Uber and Lyft have challenged this status quo. So what do you do?
How about make them pay blood money to taxi cartel?
Massachusetts is preparing to levy a 5-cent fee per trip on ride-hailing apps such as Uber and Lyft and spend the money on the traditional taxi industry, a subsidy that appears to be the first of its kind in the United States.
Republican Governor Charlie Baker signed the nickel fee into law this month as part of a sweeping package of regulations for the industry.
Ride services are not enthusiastic about the fee.
“I don’t think we should be in the business of subsidizing potential competitors,” said Kirill Evdakov, the chief executive of Fasten, a ride service that launched in Boston last year and also operates in Austin, Texas.
Some taxi owners wanted the law to go further, perhaps banning the start-up competitors unless they meet the requirements taxis do, such as regular vehicle inspection by the police.
The law levies a 20-cent fee in all, with 5 cents for taxis, 10 cents going to cities and towns and the final 5 cents designated for a state transportation fund.
The fee may raise millions of dollars a year because Lyft and Uber alone have a combined 2.5 million rides per month in Massachusetts.
Does anyone, does anyone think this fee will stay at 20 cents a ride?
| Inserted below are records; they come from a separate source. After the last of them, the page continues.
Lemma first_pending_None r : first_pending r = None -> forall a, rl_limits r !! (true, a) = None.
Proof.
  unfold first_pending, pending_owners. intros H a. destruct (map snd _) eqn:E; [|done].
  destruct (rl_limits r !! (true, a)) as [l|] eqn:El; [|done]. exfalso.
  assert (Hin : a ∈ map snd (filter (fun k => k.1 = true) (map fst (map_to_list (rl_limits r))))); [|rewrite E in Hin; by apply elem_of_nil in Hin].
  apply list_elem_of_fmap. exists (true, a). split; [done|]. apply list_elem_of_filter. split; [done|].
  apply list_elem_of_fmap. exists ((true, a), l). split; [done|]. by apply elem_of_map_to_list.
Qed.

Lemma first_pending_Some r o : first_pending r = Some o -> is_Some (rl_limits r !! (true, o)).
Proof.
  unfold first_pending. destruct (pending_owners r) as [|x l] eqn:E; [done|]. intros [= <-].
  assert (Hin : foldr Z.min x l ∈ x :: l).
  { clear. induction l as [|y l IH]; cbn; [by left|]. destruct (Z.min_spec y (foldr Z.min x l)) as [[_ ->]|[_ ->]]; [right; by left|].
    apply elem_of_cons in IH as [->|?]; [by left|right; by right]. }
  rewrite <- E in Hin. unfold pending_owners in Hin. apply list_elem_of_fmap in Hin as ([b o] & Eo & Hin).
  apply list_elem_of_filter in Hin as [Hb Hin]. apply list_elem_of_fmap in Hin as ([k v] & Ek & Hin).
  apply elem_of_map_to_list in Hin. cbn in *. subst. by eexists.
Qed.

Lemma apply_all_effect fuel : forall r r', totals_ok r -> apply_all_pending fuel r = Ok r' ->
  totals_ok r' /\ (forall a, rl_limits r' !! (true, a) = None) /\ (forall a, get_account_limits a r' = get_account_limits a r) /\
  rl_usage r' = rl_usage r /\ rl_config r' = rl_config r /\ (forall bc bn n, blocks_ok bc bn n r -> blocks_ok bc bn n r').
Proof.
  induction fuel as [|fuel IH]; intros r r' HT H; cbn [apply_all_pending] in H; destruct (first_pending r) as [o|] eqn:E; try done;
    [injection H as <-; split; [done|]; split; [by apply first_pending_None|done]| |
     injection H as <-; split; [done|]; split; [by apply first_pending_None|done]].
  apply res_bind_ok in H as (r1 & H1 & H). apply apply_pending_effect in H1 as (HT1 & _ & Hg & _ & Hu & Hc & HB); [|done].
  destruct (IH _ _ HT1 H) as (HT' & Hn & Hg' & Hu' & Hc' & HB'). split; [done|]. split; [done|].
  split; [intros a; by rewrite Hg', Hg|]. split; [congruence|]. split; [congruence|auto].
Qed.

Lemma apply_all_runs fuel : forall r, totals_ok r -> (size (rl_limits r) <= fuel)%nat ->
  (forall f, f ∈ [ram_bytes; cpu_weight; net_weight] -> weight_of f false r + weight_of f true r < 2^64) ->
  exists r', apply_all_pending fuel r = Ok r'.
Proof.
  induction fuel as [|fuel IH]; intros r HT Hs Hb; cbn [apply_all_pending]; destruct (first_pending r) as [o|] eqn:E; [|by eexists| |by eexists].
  - apply first_pending_Some in E as [l Hl]. assert (size (rl_limits r) = 0%nat) as Hz by lia. apply map_size_empty_inv in Hz.
    by rewrite Hz, lookup_empty in Hl.
  - apply first_pending_Some in E. destruct (apply_pending_runs r o HT E Hb) as (r1 & H1). rewrite H1. cbn [mbind res_bind].
    apply apply_pending_effect in H1 as (HT1 & Hle & _ & Hsz & _); [|done]. apply IH; [done|lia|].
    intros f Hin. specialize (Hle f). specialize (Hb f Hin). lia.
Qed.

(** ** The manager as a whole *)

(** What the end of a block takes from the chain configuration. *)
Record block_config := mkBlockConfig {
  max_block_cpu_usage : Z; target_block_cpu_usage_pct : Z; max_block_net_usage : Z; target_block_net_usage_pct : Z
}.

Definition EOS_PERCENT (value percentage : Z) : Z := u64 (value * percentage) / 10000.

Definition cpu_parameters (c : block_config) : elastic_limit_parameters :=
  mkElastic (EOS_PERCENT (max_block_cpu_usage c) (target_block_cpu_usage_pct c)) (max_block_cpu_usage c)
    (block_cpu_usage_average_window_ms / block_interval_ms) 1000 (mkRatio 99 100) (mkRatio 1000 999).
Definition net_parameters (c : block_config) : elastic_limit_parameters :=
  mkElastic (EOS_PERCENT (max_block_net_usage c) (target_block_net_usage_pct c)) (max_block_net_usage c)
    (block_size_average_window_ms / block_interval_ms) 1000 (mkRatio 99 100) (mkRatio 1000 999).

(** [finalize_block]: the end of a block for the resource limits, with the configuration of the chain. *)
Definition finalize_resources (c : block_config) (block_num : Z) (r : resource_limits_manager) : res resource_limits_manager :=
  r ← process_account_limit_updates r;
  r ← set_block_parameters (cpu_parameters c) (net_parameters c) r;
  process_block_usage block_num r.

Inductive resource_op :=
| OInitialize (account : name)
| OSetLimits (account : name) (ram net cpu : Z)
| OAddRam (account : name) (delta : Z)
| OProcessLimits
| OUpdateUsage (accounts : list name) (time_slot : Z)
| OTransaction (accounts : list name) (cpu net time_slot : Z)
| OParameters (c : block_config)
| OBlock (block_num : Z).

Definition resource_apply (op : resource_op) (r : resource_limits_manager) : res resource_limits_manager :=
  match op with
  | OInitialize a => initialize_account a r
  | OSetLimits a ram net cpu => snd <$> set_account_limits a ram net cpu r
  | OAddRam a d => add_pending_ram_usage a d r
  | OProcessLimits => process_account_limit_updates r
  | OUpdateUsage l t => update_account_usage l t r
  | OTransaction l cpu net t => add_transaction_usage l cpu net t r
  | OParameters c => set_block_parameters (cpu_parameters c) (net_parameters c) r
  | OBlock n => process_block_usage n r
  end.

(** Blocks come in order. *)
Definition block_after (n : Z) (op : resource_op) : Z := match op with OBlock n' => n' | _ => n end.

(** The states the manager comes to while the chain has configurations that are [allowed]. *)
Inductive resource_reach (allowed : block_config -> Prop) : Z -> resource_limits_manager -> Prop :=
| rr_init : resource_reach allowed 0 resources_init
| rr_step n r op r' : resource_reach allowed n r -> match op with OBlock n' => n < n' | OParameters c => allowed c | _ => True end ->
    resource_apply op r = Ok r' -> resource_reach allowed (block_after n op) r'.

(** Everything but the tables of usage is kept. *)
Definition same_but_usage (r r' : resource_limits_manager) : Prop :=
  rl_limits r' = rl_limits r /\ rl_config r' = rl_config r /\ rl_state r' = rl_state r.

Lemma update_usage_same a cpu net t r r' : update_usage a cpu net t r = Ok r' -> same_but_usage r r'.
Proof.
  unfold update_usage. intros H. apply res_bind_ok in H as (u & _ & H). apply res_bind_ok in H as (n & _ & H).
  apply res_bind_ok in H as (c & _ & H). by injection H as <-.
Qed.

Lemma same_trans r1 r2 r3 : same_but_usage r1 r2 -> same_but_usage r2 r3 -> same_but_usage r1 r3.
Proof. intros (? & ? & ?) (? & ? & ?). repeat split; congruence. Qed.

Lemma update_account_usage_same l t : forall r r', update_account_usage l t r = Ok r' -> same_but_usage r r'.
Proof.
  induction l as [|a l IH]; intros r r' H; cbn in H; [by injection H as <-|].
  apply res_bind_ok in H as (r1 & H1%update_usage_same & H). eapply same_trans; [done|by apply IH].
Qed.

Lemma charge_accounts_same l cpu net t : forall r r', charge_accounts l cpu net t r = Ok r' -> same_but_usage r r'.
Proof.
  induction l as [|a l IH]; intros r r' H; cbn in H; [by injection H as <-|]. apply res_bind_ok in H as (r1 & H1 & H).
  eapply same_trans; [|by apply IH]. unfold charge_account in H1. apply res_bind_ok in H1 as (? & _ & H1).
  apply res_bind_ok in H1 as (r2 & H2%update_usage_same & H1). apply res_bind_ok in H1 as (? & _ & H1).
  apply res_bind_ok in H1 as (? & _ & H1). apply res_bind_ok in H1 as (? & _ & H1). by injection H1 as <-.
Qed.

Section bounds.
Context (bc bn : block_bounds).

Lemma same_ok n r r' : same_but_usage r r' -> blocks_ok bc bn n r /\ totals_ok r -> blocks_ok bc bn n r' /\ totals_ok r'.
Proof.
  intros (E1 & E2 & E3) [[B1 B2 B3 B4] [T1 T2 T3 T4]].
  split; split; unfold weight_of in *; rewrite ?E1, ?E2, ?E3; done.
Qed.

Lemma weight_insert f b k l r r' : rl_limits r' = <[k := l]> (rl_limits r) ->
  weight_of f b r' = weight_of f b r - (match rl_limits r !! k with Some l0 => if Bool.eqb k.1 b then Z.max 0 (f l0) else 0 | None => 0 end)
    + (if Bool.eqb k.1 b then Z.max 0 (f l) else 0).
Proof.
  intros E. unfold weight_of. rewrite E. destruct (rl_limits r !! k) as [l0|] eqn:Ek.
  - by rewrite (map_sum_insert _ _ _ l0).
  - rewrite map_sum_insert_new by done. lia.
Qed.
Anyone? In the back there? No? You with the beard? Yeah, didn’t think so.
And that’s a Republican governor who signed this piece of garbage. You almost have to admire the brazenness of it. This isn’t regulating Uber like a taxi service, which you could at least argue levels the playing field (although it really doesn’t). This is forcing an innovator to subsidize their rival. It is as if we’d taxed Netflix and given the money to Blockbuster.